Today at work my fishing partner and I were interested in trying to land a shark but had a few questions in regards to landing our first shark. First question is after you land a shark how exactly do you bleed it out and clean it? I have heard before that you ae not allowed to bleed a shark on the beach and I can understand that but how exactly do you bleed them out and how soon should you start this process after landing the shark. Also is there any law against landing a sark or certain sharks on the beach? I know these questions may seem newbish but I am fairly new to the area and would like to know how to properly carry out these tasks without breaking any laws or pissing folks off. Thanks for any responses in advance..


----------



## konz (Oct 1, 2007)

I gut and bleed as soon as the shark is landed! To bleed out you can cut the tail off and let it die.......as soon as it aint moving i catiously gut, cut, and ice.

The only sharks you can't shark for are the protected species listed in the guide book. I also dispose of any guts properly (proper disposal depends on where i am.)


----------



## BIGRIGZ (Oct 2, 2007)

I've never heard of a rule against bleeding a shark out on the beach......?

Thats what we usually do.... cut the tail off,let em die, then gut em and cut 'em into steaks, throw 'em on ice ASAP!!

Only thing I know of in regards to "off limit areas for shark fishing" are the swimming areas at the beach. You usually can'tfish for sharks at/next tothe swim areas.As a matter of courtesy I reckon most people don't shark fish right next to the swim areas either....


----------



## POWER FISHERMAN (Aug 19, 2008)

Good question!

Deaver


----------



## Yankeefisher56 (Dec 3, 2008)

Sounds good and thanks to all for the responses I have been doing much reading of past threads related to bait, leader and hook preferance so now all there is left is to go out and give it a shot one of these days and see if I can land my first shark. Man this place is like fishing paradise! I have lived in Hawaii for 3yrs and fishing was huge out there, but I have done nothing but fish almost every week out here and love every minute of it.


----------



## roofordie (Sep 24, 2008)

> *Yankeefisher56 (12/15/2008)*Sounds good and thanks to all for the responses I have been doing much reading of past threads related to bait, leader and hook preferance so now all there is left is to go out and give it a shot one of these days and see if I can land my first shark. Man this place is like fishing paradise!
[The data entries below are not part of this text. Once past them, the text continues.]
(** Python truthiness of a [str]: the empty string is falsy. *)
Definition str_truthy (s : pystr) : bool :=
  match s with [] => false | _ => true end.

(** Python truthiness of an [Optional[str]]: [None] and [""] are falsy. *)
Definition opt_truthy (o : option pystr) : bool :=
  match o with Some s => str_truthy s | None => false end.

(** Python truthiness of a list: only [[]] is falsy. *)
Definition list_truthy {A} (l : list A) : bool := match l with [] => false | _ => true end.

(** ** Python exceptions and the result monad *)

Inductive exc_kind :=
  | ValueError
  | IndexError
  | FileNotFoundError
  | FileExistsError
  | NotADirectoryError
  | IsADirectoryError
  | EmptyDataError
  | TimeoutExpired
  | OtherException.

#[export] Instance exc_kind_eq_dec : EqDecision exc_kind.
Proof. solve_decision. Defined.

(** An exception carries its class and the text [str(e)] renders. *)
Record exc := mk_exc { exc_class : exc_kind; exc_msg : pystr }.

#[export] Instance exc_eq_dec : EqDecision exc.
Proof. solve_decision. Defined.

(** A computation that returns normally or raises. *)
Inductive result (A : Type) :=
  | Ok (a : A)
  | Raise (e : exc).
Arguments Ok {A} a.
Arguments Raise {A} e.

#[export] Instance result_ret : MRet result := fun A a => Ok a.
#[export] Instance result_bind : MBind result :=
  fun A B f m => match m with Ok a => f a | Raise e => Raise e end.
#[export] Instance result_fmap : FMap result :=
  fun A B f m => match m with Ok a => Ok (f a) | Raise e => Raise e end.

(** [try: c except handler]: the handler sees every exception. *)
Definition py_try {A} (c : result A) (handler : exc -> result A) : result A :=
  match c with Ok a => Ok a | Raise e => handler e end.

(** [try: c except K: handler]: only exceptions of class [K] are caught. *)
Definition py_try_only {A} (k : exc_kind) (c : result A)
    (handler : exc -> result A) : result A :=
  match c with
  | Ok a => Ok a
  | Raise e => if decide (exc_class e = k) then handler e else Raise e
  end.

Definition is_ok {A} (r : result A) : bool :=
  match r with Ok _ => true | Raise _ => false end.

(** Python list indexing [l[i]] for a non-negative index. *)
Definition py_index {A} (l : list A) (i : nat) : result A :=
  match l !! i with
  | Some x => Ok x
  | None => Raise (mk_exc IndexError (lit "list index out of range"))
  end.

(** ** Stateful Python code

    [stm S A] threads a store [S] through code that may raise; as in
    Python, effects performed before an exception are kept. *)
Definition stm (S A : Type) : Type := S -> S * result A.

#[export] Instance stm_ret {S} : MRet (stm S) := fun A a s => (s, Ok a).
#[export] Instance stm_bind {S} : MBind (stm S) :=
  fun A B f c s =>
    match c s with
    | (s', Ok a) => f a s'
    | (s', Raise e) => (s', Raise e)
    end.

Definition stm_get {S} : stm S S := fun s => (s, Ok s).
Definition stm_put {S} (s : S) : stm S unit := fun _ => (s, Ok tt).
Definition stm_raise {S A} (e : exc) : stm S A := fun s => (s, Raise e).
Definition stm_lift {S A} (r : result A) : stm S A := fun s => (s, r).

(** An atomic system call: it either fails with no effect or succeeds. *)
Definition stm_sys {S} (f : S -> result S) : stm S unit :=
  fun s => match f s with Ok s' => (s', Ok tt) | Raise e => (s, Raise e) end.

(** [try: c except Exception as e: h e], the handler running in the
    store left by the failed [c]. *)
Definition stm_try {S A} (c : stm S A) (h : exc -> stm S A) : stm S A :=
  fun s => match c s with
           | (s', Ok a) => (s', Ok a)
           | (s', Raise e) => h e s'
           end.

(** [try: c except K: h e]. *)
Definition stm_try_only {S A} (k : exc_kind) (c : stm S A) (h : exc -> stm S A) : stm S A :=
  stm_try c (fun e => if decide (exc_class e = k) then h e else stm_raise e).
(** ** The external services *)

(** [self.model.generate_content(prompt).text] at its [n]-th call; a
    raised exception stands for a failed call or an unreadable reply. *)
Class GenAI := generate_content : nat -> pystr -> result pystr.

(** [subprocess.run([sys.executable, "-m", "pytest", "test_parser.py"],
    ..., timeout=60)] at its [n]-th run on the current files; a raised
    exception stands for [TimeoutExpired] or a failure to spawn. *)
Class TestProcess := run_pytest : nat -> fs -> result completed.

(** One call to an external service, with what it returned. *)
Inductive call :=
  | ModelCall (prompt : pystr) (reply : result pystr)
  | PytestRun (outcome : result completed).

(** What the nodes act on besides the state: the files, how many times
    each service has been called, and the calls in order (newest first). *)
Record world := mk_world {
  w_fs : fs; w_gen_calls : nat; w_test_runs : nat; w_trace : list call }.

Definition on_fs {A} (c : stm fs A) : stm world A :=
  fun w => let '(m, r) := c (w_fs w) in
           (mk_world m (w_gen_calls w) (w_test_runs w) (w_trace w), r).

(** [pd.read_csv(path).columns.tolist()]: the header of the first
    non-blank line, split at commas; missing, directory and empty files
    raise as pandas does. *)
Definition read_csv_columns (m : fs) (p : path) : result (list pystr) :=
  _ ← resolve_parent m p;
  match m !! p with
  | None => Raise (enoent p)
  | Some Dir => Raise (eisdir p)
  | Some (File data) =>
      match filter (fun l => str_truthy (strip l) = true) (split newline data) with
      | [] => Raise (mk_exc EmptyDataError (lit "No columns to parse from file"))
      | header :: _ => Ok (split (lit ",") header)
      end
  end.

Section Nodes.
Context `{GenAI} `{TestProcess}.

Definition call_model (prompt : pystr) : stm world pystr :=
  fun w => let reply := generate_content (w_gen_calls w) prompt in
           (mk_world (w_fs w) (S (w_gen_calls w)) (w_test_runs w)
              (ModelCall prompt reply :: w_trace w), reply).

Definition call_pytest : stm world completed :=
  fun w => let r := run_pytest (w_test_runs w) (w_fs w) in
           (mk_world (w_fs w) (w_gen_calls w) (S (w_test_runs w)) (PytestRun r :: w_trace w), r).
I have lived in Hawaii for 3yrs and fishing was huge out there, but I have done nothing but fish almost every week out here and love every minute of it.


\

It's awesome!! Catch ONE and you'll be hooked!!!


----------



## JOSHua (Oct 9, 2008)

yea its easy to catch a shark out here .... i just got stationed here and entered the PFF fall shark tourney and won ... i just got lucky and mine was bigger than the other one caught. and clay-doh caught a huge nurse shark but it didnt count


----------



## booyahfishing (Jul 8, 2008)

Can you fish for sharks during the winter months or are you better off to wait till summer?


----------



## rubberboat (Oct 2, 2007)

> *booyahfishing (12/18/2008)*Can you fish for sharks during the winter months or are you better off to wait till summer?


 I was tought the bigger sharks ar cought in winter I fish threw the winter on a regular bases good luck


----------